Michigan is my home state and its abortion battles have bookended my life. When I was growing up, abortion was illegal under a 1931 law — one that was set to be reinstated after last month’s Roe reversal, until a Michigan judge temporarily blocked it.
After 50 years of thinking about it, I’m still not sure where I stand: I am pro-choice, but I also abhor abortion. Now, as Michiganders fight this out — in courts, in the legislature and at the ballot box — I turned to some of them to ask for their opinion. How will they vote on a proposed November ballot initiative that would enshrine broad abortion rights in the Michigan constitution?
More than 750,000 Michiganders have signed a petition to get the Reproductive Freedom for All constitutional amendment on to the ballot for the November midterm elections. The measure would guarantee everyone in the state the right to a pre-viability abortion, but it includes exceptions that would allow late-term terminations to protect the “physical or mental health of the pregnant individual”.
Ron and Paula (not their real names), a Michigan couple in their late 50s, describe how abortion has touched their lives: their 15-year-old granddaughter terminated a pregnancy after an uncle raped her. They believe abortion should be legal under such circumstances. They also support abortion in the case of a 10-year-old rape victim who became a cause célèbre for Democrats after an Ohio abortion ban forced her to flee the state to terminate her pregnancy.
But for them, the Michigan ballot initiative goes too far. “I’m a hunter and I know what it is to take a life,” Larry told me by phone from Michigan. “To end a life just to use it as birth control, that’s just wrong. I support very early abortions . . . but late term is out of the question”.
Lauren chimed in that “we’ve gone too far with women’s rights. What about the baby’s rights after there is a heartbeat?”
Both agree, however, that voters will have the last word: “if I’m outvoted that’s just the way it is”.
Ashlea Phenicie and Christen Pollo are young female Michiganders with radically opposing views of the ballot initiative: Phenicie, director of communications for Planned Parenthood Advocates of Michigan, one of the primary backers of the measure, says that it merely reinstates reproductive rights recently stripped away by the Supreme Court and would guarantee that decisions on abortion are left to “patients and medical experts, not politicians”.
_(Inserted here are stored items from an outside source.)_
(* ===== verification/Worker.v ===== *)
(** * The pipeline worker

    [src/pipeline/worker.go], with its monitors ([monitors.go]), the filters on the frames
    reaching either end ([filter.go]) and what is cleaned up after a set-up given up on
    ([setup.go]).

    The run, the handlers of frames reaching either end, the monitors' rounds and the
    callers are goroutines over one state, each a program of [Prog.v].  A timer may fire
    whenever it is waited on; the caller's context ends at any time.  The pipeline is
    what the worker is not: frames enter it, which may fail, and reach its ends at any
    time, a frame that ends the run or starts it only once it has entered.

    Observers, tracing, metrics, the RTVI processor, the bridges and the base every
    worker has ([src/workers/]) are left out; the texts of reasons are kept. *)

From S2P Require Import Prelude Strings Text Prog.
Import Prog.

Module Worker.
Local Open Scope Z_scope.
Local Open Scope prog_scope.

(** ** Frames *)

(** An error frame carries the processor it comes from, by its identifier and its name,
    and whether that is still usable. *)
Record errorInfo := mkError { Fatal : bool; Source : option (nat * gostring); usable : bool }.
Inductive frame :=
| StartFrame
| EndFrame (reason : gostring)
| StopFrame
| CancelFrame (reason : gostring)
| EndWorkerFrame (reason : gostring)
| StopWorkerFrame
| CancelWorkerFrame (reason : gostring)
| InterruptionWorkerFrame
| InterruptionFrame
| ErrorFrame (e : errorInfo)
| HeartbeatFrame (at_ : Z)
| PipelineFlushFrame (id : Z)
| MetricsFrame
| TTSSpeakFrame (text : gostring) (append : bool)
| OtherFrame (n : nat).

#[export] Instance errorInfo_dec : EqDecision errorInfo. Proof. solve_decision. Defined.
#[export] Instance frame_dec : EqDecision frame. Proof. solve_decision. Defined.

Definition isPipelineEnd (f : frame) : bool := match f with EndFrame _ | CancelFrame _ | StopFrame => true | _ => false end.
Definition isCancel (f : frame) : bool := match f with CancelFrame _ => true | _ => false end.
(** What only the worker puts into the pipeline. *)
Definition lifecycle (f : frame) : bool := match f with StartFrame => true | f => isPipelineEnd f end.
Definition workerFrameEcho (f : frame) : option frame :=
  match f with EndWorkerFrame _ | StopWorkerFrame | CancelWorkerFrame _ | InterruptionWorkerFrame => Some f | _ => None end.
(* ===== verification/WorkerFacts.v ===== *)
(** * What the pipeline worker promises

    What it puts into the pipeline and in which order, that the end of a run is reported
    once, that a canceled run goes on to its end, and the one wait that cancellation does
    not reach. *)

From S2P Require Import Prelude Strings Text Prog Worker.
Import Prog Worker.

Module WorkerFacts.
Local Open Scope Z_scope.
Local Open Scope prog_scope.

(** ** What a log says *)

Definition queued (s : W) : list frame := omap (fun e => match e with Queued f => Some f | _ => None end) (log s).
Definition took (s : W) : list frame := omap (fun e => match e with Took f => Some f | _ => None end) (log s).
Definition finishings (s : W) : list frame := omap (fun e => match e with Raised (PipelineFinished f) => Some f | _ => None end) (log s).
(** What else is put into the pipeline: at its head by a handler or a monitor, or from its
    source down again; and all there is. *)
Definition asides (s : W) : list frame := omap (fun e => match e with Entering f true | Sent f => Some f | _ => None end) (log s).
Definition beside (f : frame) : bool := match f with HeartbeatFrame _ | InterruptionFrame | PipelineFlushFrame _ => true | _ => false end.
Definition has (p : frame -> bool) (l : list frame) : Prop := exists f, f ∈ l /\ p f = true.
Lemma has_app p l l' : has p (l ++ l') <-> has p l \/ has p l'.
Proof. unfold has. setoid_rewrite elem_of_app. naive_solver. Qed.
(** One handler's goroutine. *)
Definition handling (r : nat) (x : run) (d : phase) : role := mkRole None None (Some (r, x, d)) None.
Lemma holds_handling r x d d' b : holds (handling r x d) b -> standing r x d' b -> holds (handling r x d') b.
Proof. intros [H1 H2 H3] Hd. split; [done| |done]. intros r' x' d'' [= <- <- <-]. split; [|done]. by eapply (H2 r x d). Qed.
Lemma emit_books e b : unfinished e = true -> books b (emit e b).
Proof. intros He. split; [exists [e]; split; [done|by repeat constructor]|done..|]. intros g x Ex. exists x. split; [done|apply alike_refl]. Qed.
Lemma emit_grows e b : grows b (emit e b).
Proof. split; [by exists [e]|by eauto|done|done|exists []; by rewrite app_nil_r]. Qed.
(** The log alone: what it says of handlers is put right by whoever writes it. *)
Lemma emit_inv e b : inv b -> (forall m, e <> Accepted m) ->
  (forall r x c, e = Began r -> runs b !! r = Some x -> rWait x = Some c -> c ∈ releases b) ->
  (forall r, e = Began r -> r < length (runs b)) -> (forall r, e = Returned r -> Began r ∈ log b) -> inv (emit e b).
Proof.
  intros [I1 I2 I3 I4 [T1 T2 T3 T4 T5 T6 T7 T8 T9 T10 T11 T12]] Ha H1 H2 H3.
  assert (forall e', e' ∈ log (emit e b) <-> e' ∈ log b \/ e' = e) as Hin by (intros e'; apply snoc_in).
  split; [done..| |].
  - intros m id [Hm|Hm]%Hin Hr; [|by destruct (Ha m)]. destruct (I4 m id Hm Hr) as [?|?]; [by left|right]. eapply answered_grows; [apply emit_grows|done].
  - split; try done.
    + intros r c Hr Hc. destruct (T8 r c Hr Hc) as [?|?]; [left; apply Hin; by left|by right].
    + intros r x c Hx Hw [HB|HB]%Hin; [by eapply T9|by eapply H1].
    + intros r [HB|HB]%Hin; apply Hin; left; [by apply T10|by apply H3].
    + intros r [HB|HB]%Hin; [by apply T12|by eapply H2].
Qed.
Lemma release_inv r x c b : inv b -> runs b !! r = Some x -> rRelease x = Some c -> Returned r ∈ log b \/ r ∈ canceled b ->
  inv (b <| releases ::= union {[c]} |>).
Proof.
  intros [I1 I2 I3 I4 [T1 T2 T3 T4 T5 T6 T7 T8 T9 T10 T11 T12]] Ex Ec Hd. assert (releasing b r c) as Hr by (by exists x).
  split; try done. split; try done.
  - intros r' c' Hr' [->%elem_of_singleton|Hc']%elem_of_union; [|by apply T8 with c']. by rewrite (T2 r' r c Hr' Hr).
  - intros r' x' c' Ex' Ew HB. cbn. apply elem_of_union. right. by eapply T9.
  - intros c' [->%elem_of_singleton|Hc']%elem_of_union; [by eapply T1|by apply T11].
Qed.
Lemma plays_runJobHandler r x : plays (runJobHandler r x) (fun _ v' => clean v') (handling r x Waiting).
Proof.
  assert (plays (let! _ := match rRelease x return Jobs.prog unit with Some c => do_ (fun b => b <| releases ::= union {[c]} |>) | None => skip end in
    do_ (fun b => b <| jobHandlers ::= delete (rID x) |>)) (fun _ v' => clean v') (handling r x Gone)) as Hend.
  { assert (plays (do_ (fun b => b <| jobHandlers ::= delete (rID x) |>) : Jobs.prog unit) (fun _ v' => clean v') (handling r x Gone)) as Hforget.
    { intros b u b' [[= <- <-]|[]] Hk. exists (handling r x Gone). split; [|done]. apply calm_turn with []; [done|].
      split; try done; [split; try done; [by rewrite app_nil_r|eauto]|]. intros g y Ey. exists y. split; [done|apply alike_refl]. }
    destruct (rRelease x) as [c|] eqn:Ec; [|exact Hforget]. eapply takes_do; [|exact Hforget]. intros b Hk.
    destruct (h_ran _ _ (proj2 Hk) _ _ _ eq_refl) as [Ex Hd]. apply books_turn; [done| | |by eapply release_inv; [apply Hk|..]|done|done].
    - split; [exists []; by rewrite app_nil_r|done..|]. intros g y Ey. exists y. split; [done|apply alike_refl].
    - split; [exists []; by rewrite app_nil_r|eauto|done|cbn; set_solver|exists []; by rewrite app_nil_r]. }
  intros b turns b' Hin Hk. destruct (h_ran _ _ (proj2 Hk) _ _ _ eq_refl) as [Ex _].
  assert (b' = b /\ exists d, standing r x d b /\ d = if turns then AtTurn else Gone) as [-> (d & Hd & ->)].
  { destruct (rWait x) as [c|] eqn:Ew.
    - apply in_app_or in Hin as [Hin|Hin]; (case_bool_decide as Hc; [|done]); destruct Hin as [[= <- <-]|[]]; (split; [done|eexists; split; [|reflexivity]]).
      + intros c' E. rewrite Ew in E. by injection E as <-.
      + by right.
    - destruct Hin as [[= <- <-]|[]]. split; [done|]. exists AtTurn. split; [|done]. cbn. congruence. }
  exists (handling r x (if turns then AtTurn else Gone)). split.
  { eapply turn_weaken; [by apply calm_turn with [], jobs_calm_refl|done|]. by eapply holds_handling; [apply Hk|]. }
  cbn [bind]. destruct turns; [|exact Hend]. cbn [when bind].
  intros b1 u b1' [[= <- <-]|[]] Hk1. destruct (h_ran _ _ (proj2 Hk1) _ _ _ eq_refl) as [Ex1 Hd1]. exists (handling r x Inside). split.
  { apply books_turn; [done|by apply emit_books|apply emit_grows| |done|].
    - apply emit_inv; [apply Hk1|done| | |done].
      + intros r' x' c [= <-] Ex' Ew. apply Hd1. congruence.
      + intros r' [= <-]. by eapply lookup_lt_Some.
    - intros Hh. eapply holds_handling; [exact Hh|]. apply snoc_in. by right. }
  cbn [bind]. intros b2 u2 b2' [[= <- <-]|[]] Hk2. destruct (h_ran _ _ (proj2 Hk2) _ _ _ eq_refl) as [Ex2 Hd2]. exists (handling r x Gone). split; [|exact Hend].
  apply books_turn; [done|by apply emit_books|apply emit_grows| |done|].
  - apply emit_inv; [apply Hk2|done|done|done|]. by intros r' [= <-].
  - intros Hh. eapply holds_handling; [exact Hh|]. left. apply snoc_in. by right.
Qed.

(** ** Everything that goes on *)

Lemma jobs_quiet_timeout g : quiet (timeout_ name g).
Proof using fresh.
  apply jobs_quiet_bind; [|intros _].
  { apply jobs_quiet_act. intros b u b' [[= <- <-]|[]]. exists []. split; try done; [split; try done; [by rewrite app_nil_r|eauto]|].
    intros h x Ex. exists x. split; [done|apply alike_refl]. }
  apply jobs_quiet_bind; [apply jobs_quiet_get|intros id]. apply jobs_quiet_bind; [|intros fires; apply jobs_quiet_when, jobs_quiet_CancelGroup].
  apply jobs_quiet_act. intros b fires b' Hin. exists []. assert (b' = b) as ->; [|apply jobs_calm_refl].
  destruct (objects b !! g) as [x|]; [destruct (timed x)|]; cbn in Hin; naive_solver.
Qed.
Lemma jobs_quiet_send to x : quiet (SendBusMessage name to x).
Proof. by apply jobs_quiet_log. Qed.
Lemma jobs_quiet_either {A} (l : list A) : quiet (Act (fun b => List.map (fun a => (a, b)) l) Ret).
Proof. apply (jobs_quiet_choose (fun _ => l)). Qed.
Lemma jobs_quiet_request names req : quiet (CreateGroupAndRequestJob name NewString names req).
Proof using fresh.
  apply jobs_quiet_bind; [apply (jobs_quiet_either [true; false])|]. intros []; [|apply jobs_quiet_ret]. cbn [negb].
  apply jobs_quiet_bind; [apply jobs_quiet_createGroup|intros g]. apply jobs_quiet_bind; [apply jobs_quiet_get|intros id].
  apply jobs_quiet_bind; [apply jobs_quiet_each; intros n; apply jobs_quiet_send|intros _; apply jobs_quiet_ret].
Qed.
Lemma jobs_quiet_Wait g : quiet (Wait g).
Proof.
  apply jobs_quiet_act. intros b w b' Hin. exists []. assert (b' = b) as ->; [|apply jobs_calm_refl].
  destruct (objects b !! g) as [x|]; [destruct (closed x)|]; cbn in Hin; naive_solver.
Qed.
Lemma jobs_quiet_RunGroup names req : quiet (RunGroup name NewString names req).
Proof using fresh.
  apply jobs_quiet_bind; [apply jobs_quiet_request|]. intros [g|]; [|apply jobs_quiet_ret].
  apply jobs_quiet_bind; [apply (jobs_quiet_either [true; false])|]. intros []; [apply jobs_quiet_Wait|].
  apply jobs_quiet_bind; [apply jobs_quiet_get|intros id]. apply jobs_quiet_bind; [apply jobs_quiet_get|intros has].
  apply jobs_quiet_bind; [apply jobs_quiet_when, jobs_quiet_CancelGroup|intros _; apply jobs_quiet_ret].
Qed.
Lemma jobs_quiet_next g : quiet (nextEvent g).
Proof.
  apply jobs_quiet_act. intros b e b' Hin. exists []. destruct (objects b !! g) as [x|]; [|done]. destruct (events x) as [|e' l].
  - destruct (closed x); [|done]. destruct Hin as [[= <- <-]|[]]. apply jobs_calm_refl.
  - destruct Hin as [[= <- <-]|[]]. apply calm_upd. by intros y; split_and!.
Qed.
Lemma jobs_quiet_Stop : quiet (Stop name).
Proof using fresh.
  apply jobs_quiet_bind; [apply jobs_quiet_get|intros gs]. apply jobs_quiet_bind; [apply jobs_quiet_each; intros id; apply jobs_quiet_CancelGroup|intros _].
  apply jobs_quiet_bind; [apply jobs_quiet_get|intros js].
  apply jobs_quiet_bind; [apply jobs_quiet_each; intros id; apply jobs_quiet_bind; [apply jobs_quiet_SendJobResponse|intros _; apply jobs_quiet_ret]|intros _].
  apply jobs_quiet_bind; [|intros rs; apply jobs_quiet_bind; [apply jobs_quiet_each, jobs_quiet_stopRun|intros _]].
  2: { apply jobs_quiet_act. intros b u b' [[= <- <-]|[]]. case_bool_decide; [exists []; apply jobs_calm_refl|exists [Stopped]; by apply calm_emit]. }
  apply jobs_quiet_act. intros b u b' [[= <- <-]|[]]. exists []. split; try done; [split; try done; [by rewrite app_nil_r|eauto]|].
  intros h x Ex. exists x. split; [done|apply alike_refl].
Qed.
Lemma jobs_quiet_message m : quiet (OnBusMessage name handlers m).
Proof using fresh.
  unfold OnBusMessage. destruct (_ && _); [apply jobs_quiet_ret|]. unfold handleJobMessage. destruct (what m) eqn:Em.
  - apply jobs_quiet_bind; [|intros _; by apply jobs_quiet_log]. intros v Hv b u b' [[= <- <-]|[]] Hk. exists v. split; [|done].
    apply turn_accept; [done|]. unfold requestOf. by rewrite Em.
  - apply jobs_quiet_handleJobResponse.
  - apply jobs_quiet_bind; [by apply jobs_quiet_log|intros _; apply jobs_quiet_report].
  - apply jobs_quiet_bind; [apply jobs_quiet_get|intros a; by apply jobs_quiet_when, jobs_quiet_log].
  - apply jobs_quiet_bind; [apply jobs_quiet_get|]. intros [a|]; [|apply jobs_quiet_ret]. apply jobs_quiet_bind; [apply jobs_quiet_get|intros running].
    apply jobs_quiet_bind; [destruct running; [apply jobs_quiet_stopRun|apply jobs_quiet_ret]|intros _]. apply jobs_quiet_bind; [by apply jobs_quiet_log|intros _].
    apply jobs_quiet_bind; [apply jobs_quiet_SendJobResponse|intros _; apply jobs_quiet_ret].
  - apply jobs_quiet_bind; [by apply jobs_quiet_log|intros _; apply jobs_quiet_report].
  - apply jobs_quiet_bind; [by apply jobs_quiet_log|intros _; apply jobs_quiet_report].
  - apply jobs_quiet_bind; [by apply jobs_quiet_log|intros _]. apply jobs_quiet_bind; [apply jobs_quiet_report|intros _; apply jobs_quiet_track].
Qed.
Pollo, spokesperson for Citizens to Support MI Women & Children, in the opposition camp, says the measure would go far beyond Roe vs Wade, permitting abortion at any time under the “physical and mental health” exception. “No other state in the country has unregulated abortion through all nine months of pregnancy as a constitutional right,” she said. Her opposition to abortion has nothing to do with religion, she says, but she sees it as a violent solution to pregnancy. “I believe in human rights for all human beings, and I believe we need to find non violent solutions to all problems.”
So Michigan could soon become one of the first states to vote on the shape of a post-Roe world — just as the Supreme Court intended. But the battle is unlikely to end there, legal experts say. Opinion in 17 states where abortion has been newly prohibited, or will soon be, is more narrowly divided than it is in national polls.
The Pew Research Centre found that in such states, 46 per cent of adults approved of the Supreme court’s decision and 52 per cent disapproved — compared with 41 per cent and 57 per cent nationally.
With opinion so narrowly divided in battleground states, it seems a fair bet that a large chunk of the electorate will end up disgruntled either way. Roe vs Wade was decided when I was a teenager. I’ll be lucky if Michiganders stop fighting about what should replace it while I’m still around to care.